Menurut Lalu Hadrian, film animasi merupakan medium yang kompleks dan tidak mudah diproduksi. Ia mendukung proses kreatif tanpa mengabaikan kebutuhan peningkatan kualitas.
Sudut Pandang DPR: Generator Pertumbuhan Industri Animasi Nasional
Anggota Komisi VII DPR RI, Ilham Permana, turut menyampaikan apresiasi terhadap upaya kreator lokal dalam berkarya melalui animasi. Ia menegaskan, dunia animasi membutuhkan dukungan tidak hanya dari segi dana, tetapi juga pendampingan teknis, pelatihan SDM, dan transfer teknologi agar hasil karyanya bisa bersaing secara global.

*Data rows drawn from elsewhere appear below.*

Lemma metrics_of_readings sensors now :
  metrics_of sensors now = metrics_of (map entry_of (map reading sensors)) now.
Proof.
  unfold metrics_of, _select_cpu_temps, _select_cpu_total_load,
    _select_cpu_core_clocks, _select_gpu_metrics, net_load, cpu_power.
  replace (cpu_temp_pools (map entry_of (map reading sensors)))
    with (cpu_temp_pools sensors) by (unfold cpu_temp_pools; by_reading).
  rewrite <- cpu_total_named_readings.
  replace (cpu_loads (map entry_of (map reading sensors)))
    with (cpu_loads sensors) by (unfold cpu_loads; by_reading).
  replace (cpu_clocks (map entry_of (map reading sensors)))
    with (cpu_clocks sensors) by (unfold cpu_clocks; by_reading).
  replace (_select_ram_used_free_gb (map entry_of (map reading sensors)))
    with (_select_ram_used_free_gb sensors)
    by (unfold _select_ram_used_free_gb; by_reading).
  replace (gpu_pools (map entry_of (map reading sensors)))
    with (gpu_pools sensors) by (unfold gpu_pools; by_reading).
  replace (net_load_values (map entry_of (map reading sensors)))
    with (net_load_values sensors) by (unfold net_load_values; by_reading).
  replace (cpu_powers (map entry_of (map reading sensors)))
    with (cpu_powers sensors) by (unfold cpu_powers; by_reading).
  reflexivity.
Qed.

(** X23: the snapshot depends on the device tree only through the list of
    its readings, each the sensor (name, kind and value) with the kind of
    the top-level device it is attributed to: two trees that give the same
    readings in the same order give the same snapshot, the time stamp
    apart, whatever else differs in them (a sensor on a device or on one of
    its sub-devices, the kind of the sub-device, what lies deeper). *)
Theorem snapshot_depends_on_readings computer1 computer2 t1 t2 :
  map reading (_collect_sensors computer1) =
  map reading (_collect_sensors computer2) →
  ∃ c r g n,
    read_metrics (mkWorld computer1 t1) = Py.Ok (mkSnapshot c r g n t1) ∧
    read_metrics (mkWorld computer2 t2) = Py.Ok (mkSnapshot c r g n t2).
Proof.
  intros H. unfold read_metrics. cbn [computer clock].
  rewrite (metrics_of_readings (_collect_sensors computer1)),
    (metrics_of_readings (_collect_sensors computer2)), <- H.
  destruct (metrics_of_spec (map entry_of (map reading (_collect_sensors computer1))))
    as (ca & hs & cl & mc & ac & g & nl & cp & _ & _ & _ & _ & _ & _ & Hm).
  eexists _, _, _, _. split; apply Hm.
Qed.

(** The sensors on the processor, read at one time, and the same sensors on
    a sub-device of it, read at another. *)
Lemma snapshot_depends_on_readings_witness :
  ∃ c r g n,
    read_metrics (mkWorld [Examples.sensors_on_device] 1) =
      Py.Ok (mkSnapshot c r g n 1) ∧
    read_metrics (mkWorld [Examples.sensors_on_sub_device] 2) =
      Py.Ok (mkSnapshot c r g n 2).
Proof. apply snapshot_depends_on_readings. reflexivity. Defined.

End Selectors.

(* ===================================================================== *)
(** * The interval, written and read back *)
(* ===================================================================== *)

Section FormatParse.
Import Config ConfigSpec.

(** ** Decimal digits *)








(** ** Reading what [pretty] prints *)







(** ** Plain text *)






(** ** The fraction digits *)


(** ** White space around the text *)





(** ** [float] of the text written by the [.3f] format *)





End FormatParse.

(* ===================================================================== *)
(** * Further properties of the UI configuration *)
(* ===================================================================== *)

Section Persistence.
Import Config ConfigSpec.

(** ** Interpolation depends on the chain of the section alone *)

Lemma interpolate_some_ext r1 r2 :
  (∀ x, r1 x = r2 x) →
  ∀ n s, (String.length s ≤ n)%nat →
  ∀ name, interpolate_some r1 name s = interpolate_some r2 name s.
Proof.
  intros Hr n. induction n as [|n IH]; intros s Hn name.
  - destruct s; [by destruct name | simpl in Hn; lia].
  - destruct s as [|c s]; [by destruct name |]. simpl in Hn.
    destruct name as [acc|]; cbn [interpolate_some].
    + destruct (Ascii.eqb c ")"); [| apply IH; lia].
      destruct acc; [done |]. destruct s as [|c' s']; [done |]. simpl in Hn.
      destruct (Ascii.eqb c' "s"); [| done].
      by rewrite Hr, (IH s' ltac:(lia) None).
    + destruct (Ascii.eqb c "%").
      * destruct s as [|c' s']; [done |]. simpl in Hn.
        destruct (Ascii.eqb c' "%"); [by rewrite (IH s' ltac:(lia) None) |].
        destruct (Ascii.eqb c' "("); [apply IH; lia | done].
      * by rewrite (IH s ltac:(lia) None).
Qed.

Lemma interpolate_ext map1 map2 depth value :
  (∀ x, map1 x = map2 x) →
  interpolate depth map1 value = interpolate depth map2 value.
Proof.
  intros Hmap. revert value. induction depth as [|depth IH]; intros value; [done |].
  cbn [interpolate]. apply (interpolate_some_ext _ _) with (n := String.length value);
    [| done].
  intros x. rewrite Hmap. destruct (map2 _); [| done].
  by rewrite IH.
Qed.

Lemma cfg_get_ext cfg1 cfg2 section option fallback :
  (∀ x, chain_lookup cfg1 section x = chain_lookup cfg2 section x) →
  cfg_get cfg1 section option fallback = cfg_get cfg2 section option fallback.
Proof.
  intros Hc. unfold cfg_get. rewrite Hc.
  destruct (chain_lookup cfg2 section option); [| done].
  by apply interpolate_ext.
Qed.

(** ** A stray percent sign *)

(** A [%] that is followed neither by a [%] nor by a [(]. *)
Lemma interpolate_some_stray resolve a rest :
  Py.contains "%" a = false →
  Py.startswith rest "%" = false → Py.startswith rest "(" = false →
  interpolate_some resolve None (a +:+ String "%" rest) =
  Py.Raise Py.ConfigParserError.
Proof.
  intros Ha H1 H2. induction a as [|c a IH].
  - change ("" +:+ String "%" rest)%string with (String "%" rest).
    cbn [interpolate_some]. change (Ascii.eqb "%" "%") with true. cbv iota.
    destruct rest as [|c' r']; [done |].
    cbn [Py.startswith] in H1, H2. rewrite andb_true_r in H1, H2.
    rewrite Ascii.eqb_sym in H1. rewrite Ascii.eqb_sym in H2. by rewrite H1, H2.
  - rewrite contains_percent_cons in Ha. apply orb_false_iff in Ha as [Hc Ha].
    change (String c a +:+ String "%" rest)%string
      with (String c (a +:+ String "%" rest)%string).
    cbn [interpolate_some]. by rewrite Hc, IH.
Qed.

(** ** The canonical order *)

(** X10: [_normalize_order] leaves a complete order as it is: a list that
    holds every canonical key once is returned unchanged, so normalizing
    twice is normalizing once.  A list without any recognized key, the
    empty list among them, gives the default order.  The result always has
    sixteen keys. *)
Theorem normalize_order_stable :
  (∀ l, l ≡ₚ SENSOR_KEYS_DEFAULT → _normalize_order l = l) ∧
  (∀ o, _normalize_order (_normalize_order o) = _normalize_order o) ∧
  (∀ o, (∀ k, k ∈ o → canonical k ∉ SENSOR_KEYS_DEFAULT) →
        _normalize_order o = SENSOR_KEYS_DEFAULT) ∧
  _normalize_order [] = SENSOR_KEYS_DEFAULT ∧
  (∀ o, length (_normalize_order o) = 16%nat).
Proof.
  split; [| split; [| split; [| split]]].
  - intros l Hl. apply normalize_order_fixed.
    + rewrite Hl. apply NoDup_SENSOR_KEYS_DEFAULT.
    + intros k. by rewrite Hl.
  - intros o. apply normalize_order_fixed;
      [apply NoDup_normalize_order | apply elem_of_normalize_order].
  - intros o Hnone. rewrite normalize_order_spec.
    assert (Hrec : recognized o = []).
    { unfold recognized. rewrite filter_none; [done |].
      intros k Hk. apply list_elem_of_fmap in Hk as (k' & -> & Hk').
      by apply Hnone. }
    unfold missing. rewrite Hrec. simpl. apply filter_id.
    intros k _. apply not_elem_of_nil.
  - vm_compute. reflexivity.
  - intros o. by rewrite (normalize_order_Permutation o).
Qed.

(** ** A missing or unusable file *)

Lemma chain_lookup_None cfg section name :
  chain_lookup cfg section name = None →
  (cfg !! section) ≫= (λ sec, sec !! name) = None.
Proof. unfold chain_lookup. by destruct (_ ≫= _). Qed.

Lemma has_section_ui cfg sec : cfg !! "ui" = Some sec → has_section cfg "ui" = true.
Proof. intros H. unfold has_section. rewrite H. by apply bool_decide_eq_true. Qed.

Lemma load_no_interval : Py.try_except
           (s ← Py.Ok "1.0"; v ← Py.float_of_string s; Py.Ok (Py.max2 0.05 v)) 1%float = 1%float.
Proof. vm_compute. reflexivity. Qed.

(** X11: [load_ui_config] falls back to the defaults.  Without a file,
    with a file that cannot be parsed, or with one that has no [ui] section,
    it returns the default order and an interval of 1 s.  With a [ui]
    section, an [order] that neither [ui] nor [DEFAULT] has gives the default
    order, and an interval that neither has gives 1 s; an interval whose
    text is not the text of a number gives 1 s and leaves the order of the
    file in force; an order whose text has a [%] followed by neither [%] nor
    [(] is an interpolation error and gives both defaults, whatever the
    interval of the file.  An option that [ui] lacks and [DEFAULT] has counts
    as an option of [ui]. *)
Theorem load_falls_back_to_defaults :
  (∀ w, load_ui_config (mkFileSystem NoFile w) = UI_CONFIG_default) ∧
  (∀ w, load_ui_config (mkFileSystem Malformed w) = UI_CONFIG_default) ∧
  (∀ cfg w, cfg !! "ui" = None →
            load_ui_config (mkFileSystem (Ini cfg) w) = UI_CONFIG_default) ∧
  (∀ cfg w,
     has_section cfg "ui" = true →
     let c := load_ui_config (mkFileSystem (Ini cfg) w) in
     (chain_lookup cfg "ui" "order" = None → order c = SENSOR_KEYS_DEFAULT) ∧
     (chain_lookup cfg "ui" "update_interval_sec" = None →
      update_interval_sec c = 1%float) ∧
     (∀ order_str s e,
        cfg_get cfg "ui" "order" "," = Py.Ok order_str →
        cfg_get cfg "ui" "update_interval_sec" "1.0" = Py.Ok s →
        Py.float_of_string s = Py.Raise e →
        c = mkUiConfig (_normalize_order (order_list_of order_str)) 1) ∧
     (∀ a rest,
        chain_lookup cfg "ui" "order" = Some (a +:+ String "%" rest)%string →
        Py.contains "%" a = false →
        Py.startswith rest "%" = false → Py.startswith rest "(" = false →
        c = UI_CONFIG_default)) ∧
  (∀ cfg w sec name v,
     cfg !! "ui" = Some sec → sec !! name = None →
     (cfg !! "DEFAULT") ≫= (λ d, d !! name) = Some v →
     load_ui_config (mkFileSystem (Ini cfg) w) =
     load_ui_config (mkFileSystem (Ini (cfg_set cfg "ui" name v)) w)).
Proof.
  split; [done |]. split; [done |]. split; [| split].
  - intros cfg w Hui. unfold load_ui_config, has_section. cbn [config_file].
    rewrite Hui. by rewrite bool_decide_eq_false_2 by (by intros [? ?]).
  - intros cfg w Hsec c. subst c. rewrite load_ui_section by done.
    split; [| split; [| split]].
    + intros Hnone. rewrite (cfg_get_fallback _ _ _ _ Hnone). vm_compute. reflexivity.
    + intros Hnone. destruct (cfg_get cfg "ui" "order" ","); [| done].
      rewrite (cfg_get_fallback _ _ _ _ Hnone). cbn [update_interval_sec].
      apply load_no_interval.
    + intros order_str s e -> -> Hf.
      cbn [mbind result_bind Py.bind]. by rewrite Hf.
    + intros a rest Ho Ha H1 H2. unfold cfg_get. rewrite Ho.
      cbn [MAX_INTERPOLATION_DEPTH interpolate].
      by rewrite interpolate_some_stray.
  - intros cfg w sec name v Hui Hname Hdef.
    assert (Hchain : ∀ x, chain_lookup cfg "ui" x =
                          chain_lookup (cfg_set cfg "ui" name v) "ui" x).
    { intros x. unfold chain_lookup, cfg_set. rewrite lookup_insert_eq, Hui.
      rewrite lookup_insert_ne by done. cbn [mbind option_bind default].
      destruct (decide (x = name)) as [-> | Hne].
      - by rewrite lookup_insert_eq, Hname, Hdef.
      - by rewrite lookup_insert_ne. }
    rewrite !load_ui_section
      by (try apply cfg_set_has_section; by eapply has_section_ui).
    rewrite (cfg_get_ext _ _ _ "order" _ Hchain).
    by rewrite (cfg_get_ext _ _ _ "update_interval_sec" _ Hchain).
Qed.

(** ** The interval never falls below its floor *)

Lemma max2_floor_leb v : PrimFloat.leb 0.05 (Py.max2 0.05 v) = true.
Proof.
  unfold Py.max2, Py.gt. destruct (PrimFloat.ltb 0.05 v) eqn:E.
  - by apply ltb_leb.
  - by apply leb_refl.
Qed.

Lemma load_valid files : valid_config (load_ui_config files).
Proof.
  split; [apply load_order_Permutation |].
  unfold load_ui_config. destruct (config_file files) as [| |cfg]; [done | done |].
  destruct (has_section cfg "ui"); [| done].
  destruct (cfg_get cfg "ui" "order" ","); [| done]. cbn [update_interval_sec].
  destruct (cfg_get cfg "ui" "update_interval_sec" "1.0") as [s|]; [| done].
  cbn [mbind result_bind Py.bind].
  destruct (Py.float_of_string s); simpl; [apply max2_floor_leb | done].
Qed.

Ringkasan Inti Kritik & Apresiasi
Isu Utama | Detail |
---|---|
Kualitas Visual | Dinilai kaku, gelap, bahkan terkesan kedaluwarsa oleh penonton, publik |
Anggaran Produksi | Dipertanyakan karena tampilannya tidak sebanding dengan biaya tinggi |
Respons DPR | Mendukung karya lokal, kritik sebagai bentuk evaluasi konstruktif |
Dukungan Industri | Dibutuhkan pendanaan, pelatihan, dan dukungan teknis |
Kesimpulan
“Merah Putih: One for All” membuka diskusi penting tentang kondisi industri animasi Indonesia: meski penuh semangat nasionalisme, film ini juga menunjukkan masih ada celah dalam hal eksekusi visual dan nilai produksi. Kritik dari publik dan DPR seharusnya menjadi bahan evaluasi untuk memperkaya kualitas karya anak bangsa bukan untuk melemahkannya.